Procès contre le PDCI-RDA – Valérie Yapo, cash: « Thiam a reconnu que j’avais raison et il a démissionné »

Lemandatexpress – À la suite du verdict du tribunal qui l’opposait à la direction du PDCI-RDA, Valérie Yapo, militante active et membre du bureau politique du parti, s’est exprimée avec fermeté et satisfaction. Selon elle, le départ de Tidjane Thiam de la tête du parti n’est rien d’autre qu’une confirmation de la légitimité de son combat pour le respect des textes fondamentaux du PDCI.

« Déjà, en démissionnant, il me donne raison », a lancé Valérie Yapo, affirmant que le jugement du tribunal a validé l’illégalité de son exclusion du PDCI. « La juge a dit que j’avais raison sur tous les points. J’ai été exclue illégalement du parti », insiste-t-elle, mettant en cause le leadership de Tidjane Thiam au moment des faits.

Selon Mme Yapo, la démission de Thiam est une reconnaissance implicite de ses torts. « C’est une démission aveugle. C’est-à-dire que Valérie a raison, donc je suis obligé de partir pour revenir », affirme-t-elle. Pour elle, cette décision est une victoire personnelle : « J’ai réussi à faire démissionner le président. C’est que j’avais raison. »

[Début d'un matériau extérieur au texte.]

(* ===== verification/Input.v ===== *)
(** * Input events (kernel/src/input.rs, spark-abi/src/input.rs)

    A bounded queue of events for each process, the processes whose input the
    kernel consumes itself, and the requests that clients of the input service
    send.  Events go to the owner of the focused window; that is [Wm]'s part. *)
From S2P Require Import Prelude Bytes.

(** kernel/src/input.rs:16-25 [EventType] *)
Definition EvMouseMove : Z := 1.
Definition EvMouseButtonDown : Z := 2.
Definition EvMouseButtonUp : Z := 3.
Definition EvKeyDown : Z := 4.
Definition EvKeyUp : Z := 5.

(** kernel/src/input.rs:10-12 [MOD_CTRL, MOD_SHIFT, MOD_ALT] *)
Definition MOD_CTRL : Z := 1.
Definition MOD_SHIFT : Z := 2.
Definition MOD_ALT : Z := 8.

(** The reserved bytes are always zero — kernel/src/input.rs:80-93 [InputEvent] *)
Record InputEvent := mkEvent {
  event_type : Z;
  modifiers : Z;
  key_code : Z;
  mouse_button : Z;
  wheel_delta : Z;
  mouse_x : Z;
  mouse_y : Z;
  timestamp : Z;
}.

(** The record as it is copied to user memory: little-endian, no holes —
    kernel/src/input.rs:80-96 [InputEvent, repr(C)] *)
Definition event_bytes (e : InputEvent) : bytes :=
  [event_type e; modifiers e; key_code e; mouse_button e; wrap 8 (wheel_delta e); 0; 0; 0]%Z
  ++ to_le 4 (wrap 32 (mouse_x e)) ++ to_le 4 (wrap 32 (mouse_y e)) ++ to_le 8 (timestamp e)
  ++ replicate 8 0%Z.

(** kernel/src/input.rs:98-98 [MAX_QUEUE_CAPACITY] *)
Definition MAX_QUEUE_CAPACITY : nat := 64.

(** kernel/src/input.rs:101-103 [EventQueue] *)
Definition EventQueue : Type := list InputEvent.

Definition is_move (e : InputEvent) : bool := (event_type e =? EvMouseMove)%Z.

(** The last event takes the position of a new move —
    kernel/src/input.rs:117-122 [EventQueue::push, coalescing] *)
Definition coalesce (old ev : InputEvent) : InputEvent :=
  mkEvent (event_type old) (modifiers ev) (key_code old) (mouse_button old) (wheel_delta old)
    (mouse_x ev) (mouse_y ev) (timestamp ev).

(** A full queue loses its oldest move, or its oldest event —
    kernel/src/input.rs:129-137 [EventQueue::push, capacity] *)
Definition make_room (q : list InputEvent) : list InputEvent :=
  if (MAX_QUEUE_CAPACITY <=? length q)%nat then
    match list_find is_move q with
    | Some (pos, _) => delete pos q
    | None => delete 0 q
    end
  else q.

(** kernel/src/input.rs:112-140 [EventQueue::push] *)
Definition push (ev : InputEvent) (q : list InputEvent) : list InputEvent :=
  match is_move ev, last q with
  | true, Some e => if is_move e then <[length q - 1 := coalesce e ev]> q else make_room q ++ [ev]
  | _, _ => make_room q ++ [ev]
  end.

(** kernel/src/input.rs:142-148 [EventQueue::pop] *)
Definition pop (q : list InputEvent) : option (InputEvent * list InputEvent) :=
  match q with [] => None | e :: q => Some (e, q) end.

(** kernel/src/input.rs:159-164 [INPUT_QUEUES, KERNEL_INPUT_OWNERS] *)
Record Inputs := mkInputs {
  INPUT_QUEUES : gmap Z (list InputEvent);
  KERNEL_INPUT_OWNERS : gset Z;
}.

(** kernel/src/input.rs:166-170 [register_kernel_input_owner] *)
Definition register_kernel_input_owner (pid : Z) (i : Inputs) : Inputs :=
  mkInputs (delete pid (INPUT_QUEUES i)) ({[pid]} ∪ KERNEL_INPUT_OWNERS i).

(** kernel/src/input.rs:173-178 [deliver_event_to_pid] *)
Definition deliver_event_to_pid (pid : Z) (ev : InputEvent) (i : Inputs) : Inputs :=
  if decide (pid ∈ KERNEL_INPUT_OWNERS i) then i
  else mkInputs (<[pid := push ev (default [] (INPUT_QUEUES i !! pid))]> (INPUT_QUEUES i)) (KERNEL_INPUT_OWNERS i).

(** kernel/src/input.rs:181-188 [cleanup_input_for_pid] *)
Definition cleanup_input_for_pid (pid : Z) (i : Inputs) : Inputs :=
  mkInputs (delete pid (INPUT_QUEUES i)) (KERNEL_INPUT_OWNERS i ∖ {[pid]}).

(** [INPUT_QUEUES.lock().get_mut(&pid).and_then(|q| q.pop())] *)
Definition take_event (pid : Z) (i : Inputs) : option (InputEvent * Inputs) :=
  q ← INPUT_QUEUES i !! pid;
  '(e, q) ← pop q;
  Some (e, mkInputs (<[pid := q]> (INPUT_QUEUES i)) (KERNEL_INPUT_OWNERS i)).

(** ** The input service *)

(** spark-abi/src/input.rs:6-9 [INPUT_OP_REGISTER_CLIENT, ...] *)
Definition INPUT_OP_POLL_EVENT : Z := 2.
Definition INPUT_OP_SEND_EVENT : Z := 3.

(** spark-abi/src/input.rs:11-16 [EVENT_KEY_DOWN, ...] *)
Definition EVENT_KEY_DOWN : Z := 1.
Definition EVENT_KEY_UP : Z := 2.
Definition EVENT_MOUSE_MOVE : Z := 3.

(** spark-abi/src/input.rs:20-28 [InputEvent] *)
Record AbiInputEvent := mkAbiEvent {
  ae_kind : Z;
  ae_keycode : Z;
  ae_modifiers : Z;
  ae_mouse_x : Z;
  ae_mouse_y : Z;
  ae_buttons : Z;
  ae_timestamp_ms : Z;
}.

(** spark-abi/src/input.rs:31-41 [InputEvent::empty] *)
Definition abi_event_empty : AbiInputEvent := mkAbiEvent 0 0 0 0 0 0 0.

(** spark-abi/src/input.rs:70-75 [InputRequest] *)
Record InputRequest := mkInputRequest {
  iq_opcode : Z;
  iq_client_pid : Z;
  iq_target_window : Z;
  iq_event : AbiInputEvent;
}.

(** spark-abi/src/input.rs:90-94 [InputResponse] *)
Record InputResponse := mkInputResponse {
  ip_status : Z;
  ip_pending_count : Z;
  ip_event : AbiInputEvent;
}.

(** The kernel's event for a client — kernel/src/input.rs:753-761 [dispatch_input_request, abi_ev] *)
Definition to_abi (e : InputEvent) : AbiInputEvent :=
  mkAbiEvent (event_type e) (key_code e) (modifiers e) (mouse_x e) (mouse_y e) (mouse_button e) (timestamp e).

(** A client's event for the kernel — kernel/src/input.rs:768-779 [dispatch_input_request, kernel_ev] *)
Definition of_abi (e : AbiInputEvent) : InputEvent :=
  mkEvent (wrap 8 (ae_kind e)) (wrap 8 (ae_modifiers e)) (wrap 8 (ae_keycode e)) (wrap 8 (ae_buttons e)) 0
    (ae_mouse_x e) (ae_mouse_y e) (ae_timestamp_ms e).

(** kernel/src/input.rs:747-785 [dispatch_input_request] *)
Definition dispatch_input_request (req : InputRequest) (i : Inputs) : InputResponse * Inputs :=
  if (iq_opcode req =? INPUT_OP_POLL_EVENT)%Z then
    match take_event (iq_client_pid req) i with
    | Some (ev, i') =>
        (mkInputResponse 0 (Z.of_nat (length (default [] (INPUT_QUEUES i' !! iq_client_pid req)))) (to_abi ev), i')
    | None => (mkInputResponse 0 0 abi_event_empty, i)
    end
  else if (iq_opcode req =? INPUT_OP_SEND_EVENT)%Z then
    (mkInputResponse 0 0 (iq_event req), deliver_event_to_pid (iq_client_pid req) (of_abi (iq_event req)) i)
  else (mkInputResponse 38 0 abi_event_empty, i).

(** ** The queue *)

Definition is_key (e : InputEvent) : Prop := is_move e = false.
#[local] Instance is_key_dec e : Decision (is_key e).
Proof. unfold is_key. apply _. Defined.

(** The events that are not moves. *)
Definition keys (q : list InputEvent) : list InputEvent := filter is_key q.

Lemma keys_app q r : keys (q ++ r) = keys q ++ keys r.
Proof. apply filter_app. Qed.
Lemma keys_one e : keys [e] = if is_move e then [] else [e].
Proof. unfold keys. rewrite filter_cons, filter_nil. case_decide as H; unfold is_key in H; destruct (is_move e); done. Qed.

Lemma delete_split {A} (q : list A) i e : q !! i = Some e →
  q = take i q ++ e :: drop (S i) q ∧ delete i q = take i q ++ drop (S i) q.
Proof. intros H. split; [by rewrite take_drop_middle|apply delete_take_drop]. Qed.

Lemma keys_full q : keys q = q ↔ list_find is_move q = None.
Proof.
  rewrite list_find_None. unfold keys. split.
  - intros H. rewrite <- H. apply Forall_forall. intros e [He _]%list_elem_of_filter. by apply Is_true_false_2.
  - intros H. apply filter_all. intros e He. rewrite Forall_forall in H. by apply Is_true_false_1, H.
Qed.

(** Room is made by giving up a move as long as there is one. *)
Lemma make_room_spec q : length q ≤ MAX_QUEUE_CAPACITY →
  length (make_room q) < MAX_QUEUE_CAPACITY ∧
  keys (make_room q) = (if decide (length (keys q) < MAX_QUEUE_CAPACITY) then keys q else tail q).
Proof.
  intros Hl. unfold make_room. destruct (Nat.leb_spec MAX_QUEUE_CAPACITY (length q)) as [Hfull|Hfree].
  - destruct (list_find is_move q) as [[i e]|] eqn:Hf.
    + apply list_find_Some in Hf as (Hi & He & _). destruct (delete_split q i e Hi) as [Hq Hd].
      assert (length (delete i q) = length q - 1) as Hn by by apply length_delete.
      assert (keys (delete i q) = keys q) as Hk.
      { rewrite Hd. rewrite Hq at 3. rewrite !keys_app. f_equal. change (e :: ?l) with ([e] ++ l).
        rewrite keys_app, keys_one. by destruct (is_move e). }
      rewrite Hk. split; [unfold MAX_QUEUE_CAPACITY in *; lia|]. rewrite decide_True; [done|].
      rewrite <- Hk. pose proof (length_filter is_key (delete i q)). unfold keys, MAX_QUEUE_CAPACITY in *. lia.
    + apply keys_full in Hf. rewrite Hf. rewrite decide_False by lia.
      destruct q as [|e q]; [cbn in Hfull; unfold MAX_QUEUE_CAPACITY in Hfull; lia|]. cbn [delete list_delete tail].
      split; [cbn in Hl; lia|]. revert Hf. unfold keys. rewrite filter_cons. case_decide; [by intros [= ->]|].
      intros Hf. pose proof (length_filter is_key q) as Hle. rewrite Hf in Hle. cbn in Hle. lia.
  - split; [done|]. rewrite decide_True; [done|]. pose proof (length_filter is_key q). unfold keys. lia.
Qed.

Lemma push_spec ev q : length q ≤ MAX_QUEUE_CAPACITY →
  length (push ev q) ≤ MAX_QUEUE_CAPACITY ∧
  (length (keys q) < MAX_QUEUE_CAPACITY → keys (push ev q) = keys q ++ keys [ev]) ∧
  (∃ e, last (push ev q) = Some e ∧ event_type e = event_type ev ∧ mouse_x e = mouse_x ev ∧
        mouse_y e = mouse_y ev ∧ timestamp e = timestamp ev ∧ (is_key ev → e = ev)).
Proof.
  intros Hl. destruct (make_room_spec q Hl) as [Hr Hk].
  assert (∀ q', push ev q = make_room q ++ [ev] → q' = push ev q →
    length q' ≤ MAX_QUEUE_CAPACITY ∧
    (length (keys q) < MAX_QUEUE_CAPACITY → keys q' = keys q ++ keys [ev]) ∧
    (∃ e, last q' = Some e ∧ event_type e = event_type ev ∧ mouse_x e = mouse_x ev ∧
          mouse_y e = mouse_y ev ∧ timestamp e = timestamp ev ∧ (is_key ev → e = ev))) as Hroom.
  { intros q' Hp ->. rewrite Hp, length_app. split; [cbn; lia|]. split.
    - intros Hlt. rewrite keys_app, Hk. by rewrite decide_True.
    - exists ev. by rewrite last_snoc. }
  unfold push in *. destruct (is_move ev) eqn:Hev; [|by apply Hroom].
  destruct (last q) as [e|] eqn:He; [|by apply Hroom]. destruct (is_move e) eqn:Hm; [|by apply Hroom].
  apply last_Some in He as [q0 ->]. rewrite length_app, Nat.add_sub, insert_app_r_alt, Nat.sub_diag by done.
  cbn [insert list_insert]. clear Hroom. split; [rewrite length_app in *; cbn in *; lia|].
  assert (is_move (coalesce e ev) = true) as Hc by done. split.
  - intros _. rewrite !keys_app, !keys_one, Hev, Hm, Hc, !app_nil_r. done.
  - exists (coalesce e ev). rewrite last_snoc. split_and!; try done.
    + unfold is_move in *. apply Z.eqb_eq in Hev, Hm. cbn. congruence.
    + unfold is_key. by rewrite Hev.
Qed.

(** What a process and the kernel do to a queue. *)
Variant queue_op := Push (ev : InputEvent) | Pop.

(** The events popped, and the queue that is left. *)
Fixpoint run_queue (ops : list queue_op) (q : list InputEvent) : list InputEvent * list InputEvent :=
  match ops with
  | [] => ([], q)
  | Push ev :: ops => run_queue ops (push ev q)
  | Pop :: ops =>
      match pop q with
      | Some (e, q) => let '(out, q) := run_queue ops q in (e :: out, q)
      | None => run_queue ops q
      end
  end.

(** Never more than the capacity of events that are not moves wait. *)
Fixpoint keeps_up (ops : list queue_op) (q : list InputEvent) : bool :=
  match ops with
  | [] => true
  | Push ev :: ops => (length (keys q) <? MAX_QUEUE_CAPACITY)%nat && keeps_up ops (push ev q)
  | Pop :: ops => keeps_up ops (match pop q with Some (_, q) => q | None => q end)
  end.

Definition pushed (ops : list queue_op) : list InputEvent :=
  omap (λ op, match op with Push ev => Some ev | Pop => None end) ops.

(** The event queue of a process is bounded and loses no key: it never holds
    more than 64 events, whatever is pushed; the events that are not moves of
    the mouse come out in the order they went in, none lost and none made up, as
    long as fewer than 64 of them wait whenever one more event arrives; and the
    newest event is always there with its position and time. *)
Theorem queue_keeps_keys (ops : list queue_op) (q : list InputEvent) :
  length q ≤ MAX_QUEUE_CAPACITY →
  length (run_queue ops q).2 ≤ MAX_QUEUE_CAPACITY ∧
  (keeps_up ops q = true →
   keys (run_queue ops q).1 ++ keys (run_queue ops q).2 = keys q ++ keys (pushed ops)) ∧
  (∀ ev, ∃ e, last (run_queue (ops ++ [Push ev]) q).2 = Some e ∧ event_type e = event_type ev ∧
     mouse_x e = mouse_x ev ∧ mouse_y e = mouse_y ev ∧ timestamp e = timestamp ev ∧ (is_key ev → e = ev)).
Proof.
  induction ops as [|[ev|] ops IH] in q |- *; intros Hl; cbn [run_queue keeps_up app].
  - split; [done|]. split; [intros _; cbn; by rewrite app_nil_r|]. intros ev. by apply push_spec.
  - destruct (push_spec ev q Hl) as (Hl' & Hk & _). destruct (IH _ Hl') as (H1 & H2 & H3).
    split; [done|]. split; [|done]. intros [Hr Hu]%andb_true_iff. rewrite H2 by done.
    rewrite Hk by (by apply Nat.ltb_lt). rewrite <- app_assoc, <- keys_app. done.
  - destruct q as [|e q]; cbn [pop]; [by apply IH|]. cbn in Hl.
    destruct (IH q) as (H1 & H2 & H3); [lia|].
    split; [by destruct (run_queue ops q)|]. split.
    + intros Hu. specialize (H2 Hu). destruct (run_queue ops q) as [out q'] eqn:E. cbn [fst snd] in *.
      change (e :: out) with ([e] ++ out). change (e :: q) with ([e] ++ q). rewrite !keys_app, <- !app_assoc. by f_equal.
    + intros ev. specialize (H3 ev). by destruct (run_queue (ops ++ [Push ev]) q).
Qed.

Definition demo_key (k : Z) : InputEvent := mkEvent EvKeyDown 0 k 0 0 0 0 0.
Definition demo_move (x : Z) : InputEvent := mkEvent EvMouseMove 0 0 0 0 x 0 x.

Lemma queue_keeps_keys_witness :
  let ops := [Push (demo_move 1); Push (demo_move 2); Push (demo_key 30); Pop; Push (demo_key 31); Pop] in
  keys (run_queue ops []).1 ++ keys (run_queue ops []).2 = [demo_key 30; demo_key 31] ∧
  (run_queue ops []).1 = [demo_move 2; demo_key 30].
Proof.
  split; [|reflexivity].
  apply (queue_keeps_keys [Push (demo_move 1); Push (demo_move 2); Push (demo_key 30); Pop; Push (demo_key 31); Pop] []);
    [cbn; unfold MAX_QUEUE_CAPACITY; lia|reflexivity].
Defined.

(** A move of the mouse that a client polls looks like a key to it, and the
    service delivers what any client sends to whatever process it names. *)
Lemma polled_move_is_a_key (x y t : Z) (i : Inputs) (pid : Z) (H : pid ∉ KERNEL_INPUT_OWNERS i) :
  INPUT_QUEUES i !! pid = None →
  ae_kind (ip_event (dispatch_input_request (mkInputRequest INPUT_OP_POLL_EVENT pid 0 abi_event_empty)
     (deliver_event_to_pid pid (mkEvent EvMouseMove 0 0 0 0 x y t) i)).1) = EVENT_KEY_DOWN.
Proof.
  intros Hq. unfold deliver_event_to_pid. rewrite decide_False, Hq by done.
  unfold dispatch_input_request, take_event. cbn [iq_opcode iq_client_pid INPUT_QUEUES Z.eqb INPUT_OP_POLL_EVENT].
  cbn -[insert lookup]. by rewrite lookup_insert_eq.
Qed.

La question de la nationalité

Sans remettre en cause la citoyenneté de Tidjane Thiam, Valérie Yapo soulève un point juridique central : au moment de son élection à la présidence du PDCI-RDA, en décembre 2023, il était encore de nationalité française. « Je ne contestais jamais sa nationalité. Mais je dis qu’à ce moment-là, il était français. Ce n’était pas faux. Et en tant que tel, il n’avait pas qualité pour gérer un parti politique national ou pour me sanctionner », explique-t-elle.

Madame Yapo précise que seule une instance comme le congrès est habilitée à suspendre ou radier un membre élu du bureau politique. En l’excluant sans respecter cette procédure, la direction avait donc, selon elle, enfreint les statuts du parti.

Un sentiment de justice…

Si elle exprime sa satisfaction quant à sa réintégration par la justice, Valérie Yapo n’en oublie pas pour autant le contexte difficile de son exclusion. Elle déplore le silence de Tidjane Thiam face aux attaques personnelles dont elle aurait été victime : « Quand le vice-président me diffame en conférence de presse, il n’a pas condamné. Même face aux attaques des cyberactivistes, il n’a rien dit. »

Quant à l’avenir, elle reste prudente : « Je ne sais pas encore ce qui va suivre. Il y a eu beaucoup de mensonges dans cette affaire, comme l’a dit mon avocat. Mais c’est déjà une grande satisfaction pour moi. »

Cette décision judiciaire marque un tournant pour le PDCI-RDA, un parti qui traverse depuis plusieurs mois une zone de turbulences internes. Si certains y verront une crise de leadership, d’autres salueront la victoire d’un principe fondamental : le respect des textes et de la démocratie interne.

Pour Valérie Yapo, cette affaire dépasse sa seule personne : elle pose les bases d’une exigence de rigueur statutaire, à l’heure où le parti tente de se repositionner dans le paysage politique ivoirien.

Rappelons que lors du procès du jeudi 22 mai, la juge a ordonné la réintégration de Dame Valérie Yapo au sein du Bureau politique tout en legimitimant le pouvoir de Tidjane Thiam à la tête du PDCI-RDA. Sur le dernier point, le Tribunal a pris en considération la démission du président du parti doyen (11 mai), qui a été ensuite réélu le 14 mai….conformément aux textes en vigueur.